Ask film scholars about the representations of race in the films of D. W. Griffith, and most of their responses will center on the portrayals of black Americans in his 1915 epic, The Birth of a Nation. Yet, in the hundreds of short films Griffith made for the Biograph Company in the years leading up to Birth, he portrayed many other faces representative of America's ethnic and racial diversity, including those of European immigrants, Mexican Americans, and Jews. African Americans are notably absent from these one-reelers; however, a striking body of work focuses on Native Americans. Often ignored by Griffith scholars, these films constitute a significant record of the role played by popular culture in mediating white-Indian conflicts after the turn of the century, when the Indian became one of the most prevalent subjects in silent cinema.
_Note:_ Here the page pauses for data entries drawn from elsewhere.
(** * BrailleAutoCorrect: the fuzzy-match engine of [braille_autocorrect.py]

    A shallow embedding of the class [BrailleAutoCorrect]: the braille
    encoder, the length-bucketed dictionary index, the budgeted
    Levenshtein distance, the candidate search with its ranking and its
    fallback, and the learned-correction store.

    Modelling conventions.
    - Python [str] is [string], a sequence of characters with code points
      below 256; [str.lower] and [str.strip] are modelled on these code
      points, where they map one character to one character.  Outside
      this range [str.lower] can change the number of characters (U+0130
      becomes two), which the model does not cover.  [int] is [Z];
      [None]-able arguments are [option].
    - A Python [float] is written as the rational number it holds.  The
      arithmetic on confidences is binary64 arithmetic: [d / n],
      [1.0 - _] and [_ + 0.1] return the exact result rounded to the
      nearest number with a 53-bit significand, ties to even
      ([binary64]), and [round (_, 3)] rounds the exact value of its
      argument at the third decimal, ties to even, as CPython does.  The
      result of [round (_, 3)] is written as that decimal (it stands for
      the float nearest to it, which prints as that decimal), and the
      exponent range is not bounded: no quantity of this program comes
      near overflow or the subnormal numbers.
    - [dict] with string keys and no dependence on order is a [gmap];
      [braille_words], whose [items ()] order is observable, is an
      insertion-ordered association list; [defaultdict (list)] is a
      [gmap] whose indexing inserts the default.
    - Exceptions are an explicit result; the engine is threaded through a
      small state-and-error monad. *)

From Stdlib Require Import ZArith QArith Qabs Qpower Lia Lqa Ascii String List Sorted.
From stdpp Require Import gmap strings list.

Local Open Scope Z_scope.

(* ===================================================================== *)
(** * Python built-ins used by the engine *)
(* ===================================================================== *)

(** [len (s)] for a [str]. *)
Definition len (s : string) : Z := Z.of_nat (String.length s).

(** [l[i]] on a list of integers; every index the engine uses is in range
    (see [row_cell_length] and [next_row_ok]). *)
Definition getZ (l : list Z) (i : nat) : Z := default 0 (l !! i).

(** [min (l)] on a non-empty list of integers. *)
Definition py_min (l : list Z) : Z :=
  match l with
  | [] => 0
  | x :: l' => fold_left Z.min l' x
  end.

(** [min (a, b, c)]. *)
Definition min3 (a b c : Z) : Z := Z.min a (Z.min b c).

(** Truth value of an optional integer: [None] and [0] are falsy. *)
Definition truthy (max_distance : option Z) : bool :=
  match max_distance with
  | Some d => negb (d =? 0)
  | None => false
  end.

(** [x > (max_distance or float ('inf'))]. *)
Definition exceeds_or_inf (x : Z) (max_distance : option Z) : bool :=
  match max_distance with
  | Some d => if d =? 0 then false else x >? d
  | None => false
  end.

(** [s1[i] != s2[j]] for characters of two strings. *)
Definition char_ne (s1 : string) (i : nat) (s2 : string) (j : nat) : bool :=
  negb (bool_decide (String.get i s1 = String.get j s2)).

(* ===================================================================== *)
(** * Distance engine: [levenshtein_optimized] *)
(* ===================================================================== *)

(** Body of the inner loop [for j in range (1, n + 1)]: one assignment
    [current_row[j] = min (add, delete, change)]. *)
Definition row_cell (s1 s2 : string) (i : nat) (previous_row : list Z)
    (current_row : list Z) (j : nat) : list Z :=
  let add := getZ previous_row j + 1 in
  let delete := getZ current_row (j - 1) + 1 in
  let change := getZ previous_row (j - 1) in
  let change := if char_ne s1 (j - 1) s2 (i - 1) then change + 1 else change in
  <[j := min3 add delete change]> current_row.

(** One iteration of the outer loop: the new [current_row] for row [i]. *)
Definition next_row (s1 s2 : string) (n : nat) (i : nat)
    (previous_row : list Z) : list Z :=
  fold_left (row_cell s1 s2 i previous_row) (seq 1 n)
            (Z.of_nat i :: repeat 0 n).

(** The outer loop [for i in range (1, m + 1)] with its early return, then
    the final [return current_row[n]]. *)
Fixpoint lev_loop (s1 s2 : string) (n : nat) (max_distance : option Z)
    (rows : list nat) (current_row : list Z) : Z :=
  match rows with
  | [] => getZ current_row n
  | i :: rows' =>
      let current_row := next_row s1 s2 n i current_row in
      match max_distance with
      | Some d =>
          if truthy max_distance && (py_min current_row >? d) then d + 1
          else lev_loop s1 s2 n max_distance rows' current_row
      | None => lev_loop s1 s2 n max_distance rows' current_row
      end
  end.

Definition levenshtein_optimized (s1 s2 : string) (max_distance : option Z) : Z :=
  if exceeds_or_inf (Z.abs (len s1 - len s2)) max_distance then
    match max_distance with
    | Some d => if truthy max_distance then d + 1 else Z.abs (len s1 - len s2)
    | None => Z.abs (len s1 - len s2)
    end
  else
    let n := String.length s1 in
    let m := String.length s2 in
    let '(s1, s2, n, m) := if (m <? n)%nat then (s2, s1, m, n) else (s1, s2, n, m) in
    lev_loop s1 s2 n max_distance (seq 1 m) (Z.of_nat <$> seq 0 (n + 1)).

(** [current_row] after [i] passes of the outer loop that run to their
    end. *)
Fixpoint matrix_row (s1 s2 : string) (n i : nat) : list Z :=
  match i with
  | O => Z.of_nat <$> seq 0 (n + 1)
  | S i' => next_row s1 s2 n i (matrix_row s1 s2 n i')
  end.

(** The test of line 59 succeeds: the lengths differ by more than a
    non-zero budget. *)
Definition length_check_stops (s1 s2 : string) (d : Z) : bool :=
  exceeds_or_inf (Z.abs (len s1 - len s2)) (Some d).

(** The test of line 76 succeeds in some pass: a completed row has its
    minimum above a non-zero budget. *)
Definition row_minimum_stops (s1 s2 : string) (d : Z) : bool :=
  let n := String.length s1 in
  let m := String.length s2 in
  let '(s1, s2, n, m) := if (m <? n)%nat then (s2, s1, m, n) else (s1, s2, n, m) in
  truthy (Some d) &&
  existsb (λ i, py_min (matrix_row s1 s2 n i) >? d) (seq 1 m).


(* ===================================================================== *)
(** * Reference edit distance *)
(* ===================================================================== *)

(** The glossary's definition: the minimum number of single-character
    insertions, deletions and substitutions that transform one string into
    the other.  [edit_op a b] is one such operation anywhere in [a];
    [edits k a b] is a chain of [k] of them. *)
Section EditDistance.
Context {A : Type} `{EqDecision A}.

Inductive edit_op : list A → list A → Prop :=
| op_insert pre x post : edit_op (pre ++ post) (pre ++ x :: post)
| op_delete pre x post : edit_op (pre ++ x :: post) (pre ++ post)
| op_subst pre x y post : edit_op (pre ++ x :: post) (pre ++ y :: post).

Inductive edits : nat → list A → list A → Prop :=
| edits_O a : edits O a a
| edits_S k a b c : edit_op a b → edits k b c → edits (S k) a c.

Definition is_edit_distance (a b : list A) (d : nat) : Prop :=
  edits d a b ∧ ∀ k, edits k a b → (d ≤ k)%nat.

(** The textbook recurrence, used as the bridge between the row-by-row
    computation and [is_edit_distance]. *)
Fixpoint lev (a b : list A) : nat :=
  match a with
  | [] => length b
  | x :: a' =>
      (fix lev_a (b : list A) : nat :=
         match b with
         | [] => S (length a')
         | y :: b' =>
             Nat.min (S (lev a' b))
               (Nat.min (S (lev_a b'))
                  (lev a' b' + if decide (x = y) then 0 else 1))
         end) b
  end.

End EditDistance.

(** Characters of a string, and the reference distance between strings. *)
Definition chars (s : string) : list ascii := list_ascii_of_string s.

Definition distance (a b : string) : nat := lev (chars a) (chars b).

(* ===================================================================== *)
(** * Encoder: [word_to_braille] *)
(* ===================================================================== *)

(** [str.lower ()] on the 256 code points the model covers: the ASCII
    capitals and the Latin-1 capitals (all but the multiplication sign)
    move up by 32.  Every one of these characters has a one-character
    lowercase form; beyond them that is not so (the lowercase of U+0130
    is two characters long), and the statements that depend on it say
    which words they are about. *)
Definition lower_char (c : ascii) : ascii :=
  let k := N_of_ascii c in
  if ((65 <=? k) && (k <=? 90) || (192 <=? k) && (k <=? 222) && negb (k =? 215))%N
  then ascii_of_N (k + 32) else c.

Fixpoint lower (s : string) : string :=
  match s with
  | EmptyString => EmptyString
  | String c s' => String (lower_char c) (lower s')
  end.

(** A word of ASCII characters. *)
Definition is_ascii (s : string) : Prop :=
  Forall (λ c, (N_of_ascii c < 128)%N) (list_ascii_of_string s).

(** [self.braille_map], in the order of the source. *)
Definition braille_map : list (ascii * string) :=
  [ ("a"%char, "100000"); ("b"%char, "110000"); ("c"%char, "100100");
    ("d"%char, "100110"); ("e"%char, "100010");
    ("f"%char, "110100"); ("g"%char, "110110"); ("h"%char, "110010");
    ("i"%char, "010100"); ("j"%char, "010110");
    ("k"%char, "101000"); ("l"%char, "111000"); ("m"%char, "101100");
    ("n"%char, "101110"); ("o"%char, "101010");
    ("p"%char, "111100"); ("q"%char, "111110"); ("r"%char, "111010");
    ("s"%char, "011100"); ("t"%char, "011110");
    ("u"%char, "101001"); ("v"%char, "111001"); ("w"%char, "010111");
    ("x"%char, "101101"); ("y"%char, "101111"); ("z"%char, "101011") ].

(** [d.get (k, dflt)] on a dictionary kept as an association list. *)
Fixpoint dict_get {K V} `{EqDecision K} (k : K) (d : list (K * V)) : option V :=
  match d with
  | [] => None
  | (k', v) :: d' => if decide (k = k') then Some v else dict_get k d'
  end.
(** The [cse] attribute takes no part in assembling the pattern set. *)
Lemma populatePatterns_withCse b self :
  populatePatterns (withCse b self) = populatePatterns self.
Proof. reflexivity. Qed.

(** C7.  The [cse] branch never fails and returns the payload it was given,
    whatever the target, the outcome of the greedy driver and the payload;
    and [applyToOne] gives the same diagnostic, results and payload with the
    [cse] attribute set as with it cleared. *)
Theorem cse_has_no_effect (self : ApplyPatternsOp) target ir :
  (∀ result ir', csePhase target result ir' = Some (None, ir')) ∧
  applyToOne (withCse true self) target ir
  = applyToOne (withCse false self) target ir.
Proof.
  split; [intros; apply csePhase_noop |].
  unfold ApplyPatterns.applyToOne.
  rewrite !populatePatterns_withCse.
  destruct (ops ir !! target) as [targetOp |]; simpl; [| done].
  destruct (hasTraitIsIsolatedFromAbove (kind targetOp)); simpl; [| done].
  destruct (applyOpPatternsAndFold _ _ ir) as [result ir1].
  destruct (failed result); [done |].
  by rewrite csePhase_noop.
Qed.

(** A successful run has the target as its single result. *)
Lemma success_results self target ir results ir' :
  applyToOne self target ir = Some (Success, results, ir') →
  results = [target].
Proof.
  unfold ApplyPatterns.applyToOne.
  destruct (ops ir !! target) as [targetOp |]; simpl; [| done].
  destruct (hasTraitIsIsolatedFromAbove (kind targetOp)); simpl; [| done].
  destruct (applyOpPatternsAndFold _ _ ir) as [result ir1].
  destruct (failed result); [done |].
  destruct (getCse self); [| by intros [= <- _]].
  rewrite csePhase_noop. simpl. by intros [= <- _].
Qed.

End host.

Section fixpoint.
Variable applyOpPatternsAndFold :
  list positive → list Pattern → IR → LogicalResult * IR.
Variable moveLoopInvariantCode : positive → IR → IR.
Variable promoteIfSingleIteration : positive → IR → LogicalResult * IR.
Variable hasRewrite : list Pattern → IR → positive → bool.
Variable hasInvariantCode : IR → positive → bool.
Variable hasSingleIteration : IR → positive → bool.
(** [x.toFixed(f)], for [0 <= f <= 100]. *)
Definition toFixed (x : number) (f : nat) : string :=
  match x with
  | S754_nan => "NaN"
  | S754_infinity s => if s then "-Infinity" else "Infinity"
  | _ =>
      let sign := if is_negative x then "-" else "" in
      if ge (SFabs x) ten_to_21 then sign +:+ toString_large (SFabs x)
      else sign +:+ point_before_last f (nearest_scaled x (Z.of_nat f))
  end.
End JsNumber.

(** ** Rounding to nearest-even, in integers

    The definitions the facts about products are stated with: what
    [binary_round_aux] computes from an exact natural number, written with
    integer division. *)

Module Rounding.
Import JsNumber.
Local Open Scope Z_scope.

(** The number of binary digits of a mantissa. *)
Definition digits (p : positive) : Z := Zpos (digits2_pos p).

(** The mantissa [m] and the exponent [e] are the ones binary64 gives the
    value [m * 2^e]. *)
Definition canonical (m : positive) (e : Z) : Prop :=
  fexp prec emax (digits m + e) = e /\ e <= emax - prec.

(** The record after [k] shifts of a natural number [m]: the quotient, the
    last bit shifted out and whether a lower bit was set. *)
Definition shifted (m : Z) (k : Z) : shr_record :=
  {| shr_m := m / 2 ^ k;
     shr_r := Z.odd (m / 2 ^ (k - 1));
     shr_s := negb (m mod 2 ^ (k - 1) =? 0) |}.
Griffith's Indian melodramas provide rich material for analyzing the meaning of white representations of Native Americans and suggest how those images function in white America's construction of a national identity. These films, and in particular The Massacre (1912), also offer a key to understanding the vision of race and nation expressed in Griffith's work during his Biograph years and that eventually shaped his most famous film.1
Sympathy for the Devil. Daniel Bernardi has claimed that there is "a lack of scholarship on the racist practices in Griffiths Biograph films."2 Critics have observed, however, that "American Indians make up the principal minority group represented in the Biographs, and the treatment of them was almost consistently sympathetic."3 In his biography of Griffith, Richard Schickel observes that many of the Biograph shorts
were set in various vanishing American Wildernesses and reflected the prevalent nostalgia...about the loss of these unspoiled lands to civilization. Some of these films were notable for their extremely sympathetic treatment of the Indian as a natural...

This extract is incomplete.